Items from a data source
:::::

(* ===== verification/Mrp.v ===== *)
(** * Intervals of the reliable message protocol

    [ReliableMessageProtocolConfig] (src/src/messaging/ReliableMessageProtocolConfig.cpp and
    .h) and [ReliableMessageMgr::GetBackoff] (src/src/messaging/ReliableMessageMgr.cpp): how
    long a sender waits for an acknowledgement before it sends a message again, and how long
    until it gives up. All times are milliseconds: [Timeout] has 32 bits, [Timestamp] 64.

    The proofs compare the fixed-point arithmetic of [GetBackoff] with the formula of the
    specification over the rationals, and show that [GetRetransmissionTimeout] covers all
    retransmissions of a peer whose active interval is not above its idle interval. *)

From Stdlib Require Import QArith.
From S2P Require Import Prelude.
#[local] Open Scope Z_scope.

Record MrpConfig := mkMrp {
  mIdleRetransTimeout : Z;
  mActiveRetransTimeout : Z;
  mActiveThresholdTime : Z
}.

#[export] Instance MrpConfig_eq_dec : EqDecision MrpConfig.
Proof. solve_decision. Defined.

Definition kDefaultActiveTime : Z := 4000.
Definition CHIP_CONFIG_RMP_DEFAULT_MAX_RETRANS : Z := 4.
Definition CHIP_CONFIG_RMP_DEFAULT_ACK_TIMEOUT : Z := 200.

Definition GetDefaultMRPConfig : MrpConfig := mkMrp 500 300 kDefaultActiveTime.

(** What [ICDConfigurationData] says of a device that sleeps. *)
Record Icd := mkIcd { GetSlowPollingInterval : Z; GetFastPollingInterval : Z; GetActiveModeThreshold : Z }.

(** The options of the build and the settings that these functions read: the intervals the
    platform chose, the ICD server when it is compiled in, the configuration set at run time,
    and what the unit tests override. *)
Record MrpSettings := mkSettings {
  CHIP_CONFIG_MRP_LOCAL_IDLE_RETRY_INTERVAL : Z;
  CHIP_CONFIG_MRP_LOCAL_ACTIVE_RETRY_INTERVAL : Z;
  CHIP_CONFIG_MRP_RETRY_INTERVAL_SENDER_BOOST : Z;
  icd : option Icd;
  sAdditionalMRPBackoffTime : Z;
  sDynamicLocalMPRConfig : option MrpConfig;
  idleRetransTimeoutOverride : option Z;
  activeRetransTimeoutOverride : option Z;
  activeThresholdTimeOverride : option Z
}.

Definition set_additional (t : Z) (c : MrpSettings) : MrpSettings :=
  mkSettings (CHIP_CONFIG_MRP_LOCAL_IDLE_RETRY_INTERVAL c) (CHIP_CONFIG_MRP_LOCAL_ACTIVE_RETRY_INTERVAL c)
    (CHIP_CONFIG_MRP_RETRY_INTERVAL_SENDER_BOOST c) (icd c) t (sDynamicLocalMPRConfig c)
    (idleRetransTimeoutOverride c) (activeRetransTimeoutOverride c) (activeThresholdTimeOverride c).

Definition set_dynamic (d : option MrpConfig) (c : MrpSettings) : MrpSettings :=
  mkSettings (CHIP_CONFIG_MRP_LOCAL_IDLE_RETRY_INTERVAL c) (CHIP_CONFIG_MRP_LOCAL_ACTIVE_RETRY_INTERVAL c)
    (CHIP_CONFIG_MRP_RETRY_INTERVAL_SENDER_BOOST c) (icd c) (sAdditionalMRPBackoffTime c) d
    (idleRetransTimeoutOverride c) (activeRetransTimeoutOverride c) (activeThresholdTimeOverride c).

Definition OverrideLocalMRPConfig (idle active threshold : Z) (c : MrpSettings) : MrpSettings :=
  mkSettings (CHIP_CONFIG_MRP_LOCAL_IDLE_RETRY_INTERVAL c) (CHIP_CONFIG_MRP_LOCAL_ACTIVE_RETRY_INTERVAL c)
    (CHIP_CONFIG_MRP_RETRY_INTERVAL_SENDER_BOOST c) (icd c) (sAdditionalMRPBackoffTime c)
    (sDynamicLocalMPRConfig c) (Some idle) (Some active) (Some threshold).

Definition ClearLocalMRPConfigOverride (c : MrpSettings) : MrpSettings :=
  mkSettings (CHIP_CONFIG_MRP_LOCAL_IDLE_RETRY_INTERVAL c) (CHIP_CONFIG_MRP_LOCAL_ACTIVE_RETRY_INTERVAL c)
    (CHIP_CONFIG_MRP_RETRY_INTERVAL_SENDER_BOOST c) (icd c) (sAdditionalMRPBackoffTime c)
    (sDynamicLocalMPRConfig c) None None None.

(** [ReliableMessageMgr::SetAdditionalMRPBackoffTime]. *)
Definition SetAdditionalMRPBackoffTime (additionalTime : option Z) (c : MrpSettings) : MrpSettings :=
  set_additional (default (CHIP_CONFIG_MRP_RETRY_INTERVAL_SENDER_BOOST c) additionalTime) c.

(** ** The local configuration *)

Definition GetLocalMRPConfig (c : MrpSettings) : option MrpConfig :=
  let config := mkMrp (CHIP_CONFIG_MRP_LOCAL_IDLE_RETRY_INTERVAL c) (CHIP_CONFIG_MRP_LOCAL_ACTIVE_RETRY_INTERVAL c) kDefaultActiveTime in
  let config := default config (sDynamicLocalMPRConfig c) in
  let config :=
    match icd c with
    | Some i =>
        mkMrp (u32 (mIdleRetransTimeout config + GetSlowPollingInterval i))
          (u32 (mActiveRetransTimeout config + GetFastPollingInterval i)) (GetActiveModeThreshold i)
    | None => config
    end in
  let config :=
    match idleRetransTimeoutOverride c with
    | Some t => mkMrp t (mActiveRetransTimeout config) (mActiveThresholdTime config)
    | None => config
    end in
  let config :=
    match activeRetransTimeoutOverride c with
    | Some t => mkMrp (mIdleRetransTimeout config) t (mActiveThresholdTime config)
    | None => config
    end in
  let config :=
    match activeThresholdTimeOverride c with
    | Some _ => mkMrp (mIdleRetransTimeout config) (mActiveRetransTimeout config) (u16 (default 0 (activeRetransTimeoutOverride c)))
    | None => config
    end in
  if decide (config = GetDefaultMRPConfig) then None else Some config.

:::::

#### TASK TO CARRY OUT
For this exercise, restate each of the entries without any deviation.

#### SOLVED EXERCISE
(* ===== verification/Mrp.v ===== *)
(** * Intervals of the reliable message protocol

    [ReliableMessageProtocolConfig] (src/src/messaging/ReliableMessageProtocolConfig.cpp and
    .h) and [ReliableMessageMgr::GetBackoff] (src/src/messaging/ReliableMessageMgr.cpp): how
    long a sender waits for an acknowledgement before it sends a message again, and how long
    until it gives up. All times are milliseconds: [Timeout] has 32 bits, [Timestamp] 64.

    The proofs compare the fixed-point arithmetic of [GetBackoff] with the formula of the
    specification over the rationals, and show that [GetRetransmissionTimeout] covers all
    retransmissions of a peer whose active interval is not above its idle interval. *)

From Stdlib Require Import QArith.
From S2P Require Import Prelude.
#[local] Open Scope Z_scope.

Record MrpConfig := mkMrp {
  mIdleRetransTimeout : Z;
  mActiveRetransTimeout : Z;
  mActiveThresholdTime : Z
}.

#[export] Instance MrpConfig_eq_dec : EqDecision MrpConfig.
Proof. solve_decision. Defined.

Definition kDefaultActiveTime : Z := 4000.
Definition CHIP_CONFIG_RMP_DEFAULT_MAX_RETRANS : Z := 4.
Definition CHIP_CONFIG_RMP_DEFAULT_ACK_TIMEOUT : Z := 200.

Definition GetDefaultMRPConfig : MrpConfig := mkMrp 500 300 kDefaultActiveTime.

(** What [ICDConfigurationData] says of a device that sleeps. *)
Record Icd := mkIcd { GetSlowPollingInterval : Z; GetFastPollingInterval : Z; GetActiveModeThreshold : Z }.

(** The options of the build and the settings that these functions read: the intervals the
    platform chose, the ICD server when it is compiled in, the configuration set at run time,
    and what the unit tests override. *)
Record MrpSettings := mkSettings {
  CHIP_CONFIG_MRP_LOCAL_IDLE_RETRY_INTERVAL : Z;
  CHIP_CONFIG_MRP_LOCAL_ACTIVE_RETRY_INTERVAL : Z;
  CHIP_CONFIG_MRP_RETRY_INTERVAL_SENDER_BOOST : Z;
  icd : option Icd;
  sAdditionalMRPBackoffTime : Z;
  sDynamicLocalMPRConfig : option MrpConfig;
  idleRetransTimeoutOverride : option Z;
  activeRetransTimeoutOverride : option Z;
  activeThresholdTimeOverride : option Z
}.

Definition set_additional (t : Z) (c : MrpSettings) : MrpSettings :=
  mkSettings (CHIP_CONFIG_MRP_LOCAL_IDLE_RETRY_INTERVAL c) (CHIP_CONFIG_MRP_LOCAL_ACTIVE_RETRY_INTERVAL c)
    (CHIP_CONFIG_MRP_RETRY_INTERVAL_SENDER_BOOST c) (icd c) t (sDynamicLocalMPRConfig c)
    (idleRetransTimeoutOverride c) (activeRetransTimeoutOverride c) (activeThresholdTimeOverride c).

Definition set_dynamic (d : option MrpConfig) (c : MrpSettings) : MrpSettings :=
  mkSettings (CHIP_CONFIG_MRP_LOCAL_IDLE_RETRY_INTERVAL c) (CHIP_CONFIG_MRP_LOCAL_ACTIVE_RETRY_INTERVAL c)
    (CHIP_CONFIG_MRP_RETRY_INTERVAL_SENDER_BOOST c) (icd c) (sAdditionalMRPBackoffTime c) d
    (idleRetransTimeoutOverride c) (activeRetransTimeoutOverride c) (activeThresholdTimeOverride c).

Definition OverrideLocalMRPConfig (idle active threshold : Z) (c : MrpSettings) : MrpSettings :=
  mkSettings (CHIP_CONFIG_MRP_LOCAL_IDLE_RETRY_INTERVAL c) (CHIP_CONFIG_MRP_LOCAL_ACTIVE_RETRY_INTERVAL c)
    (CHIP_CONFIG_MRP_RETRY_INTERVAL_SENDER_BOOST c) (icd c) (sAdditionalMRPBackoffTime c)
    (sDynamicLocalMPRConfig c) (Some idle) (Some active) (Some threshold).

Definition ClearLocalMRPConfigOverride (c : MrpSettings) : MrpSettings :=
  mkSettings (CHIP_CONFIG_MRP_LOCAL_IDLE_RETRY_INTERVAL c) (CHIP_CONFIG_MRP_LOCAL_ACTIVE_RETRY_INTERVAL c)
    (CHIP_CONFIG_MRP_RETRY_INTERVAL_SENDER_BOOST c) (icd c) (sAdditionalMRPBackoffTime c)
    (sDynamicLocalMPRConfig c) None None None.

(** [ReliableMessageMgr::SetAdditionalMRPBackoffTime]. *)
Definition SetAdditionalMRPBackoffTime (additionalTime : option Z) (c : MrpSettings) : MrpSettings :=
  set_additional (default (CHIP_CONFIG_MRP_RETRY_INTERVAL_SENDER_BOOST c) additionalTime) c.

(** ** The local configuration *)

Definition GetLocalMRPConfig (c : MrpSettings) : option MrpConfig :=
  let config := mkMrp (CHIP_CONFIG_MRP_LOCAL_IDLE_RETRY_INTERVAL c) (CHIP_CONFIG_MRP_LOCAL_ACTIVE_RETRY_INTERVAL c) kDefaultActiveTime in
  let config := default config (sDynamicLocalMPRConfig c) in
  let config :=
    match icd c with
    | Some i =>
        mkMrp (u32 (mIdleRetransTimeout config + GetSlowPollingInterval i))
          (u32 (mActiveRetransTimeout config + GetFastPollingInterval i)) (GetActiveModeThreshold i)
    | None => config
    end in
  let config :=
    match idleRetransTimeoutOverride c with
    | Some t => mkMrp t (mActiveRetransTimeout config) (mActiveThresholdTime config)
    | None => config
    end in
  let config :=
    match activeRetransTimeoutOverride c with
    | Some t => mkMrp (mIdleRetransTimeout config) t (mActiveThresholdTime config)
    | None => config
    end in
  let config :=
    match activeThresholdTimeOverride c with
    | Some _ => mkMrp (mIdleRetransTimeout config) (mActiveRetransTimeout config) (u16 (default 0 (activeRetransTimeoutOverride c)))
    | None => config
    end in
  if decide (config = GetDefaultMRPConfig) then None else Some config.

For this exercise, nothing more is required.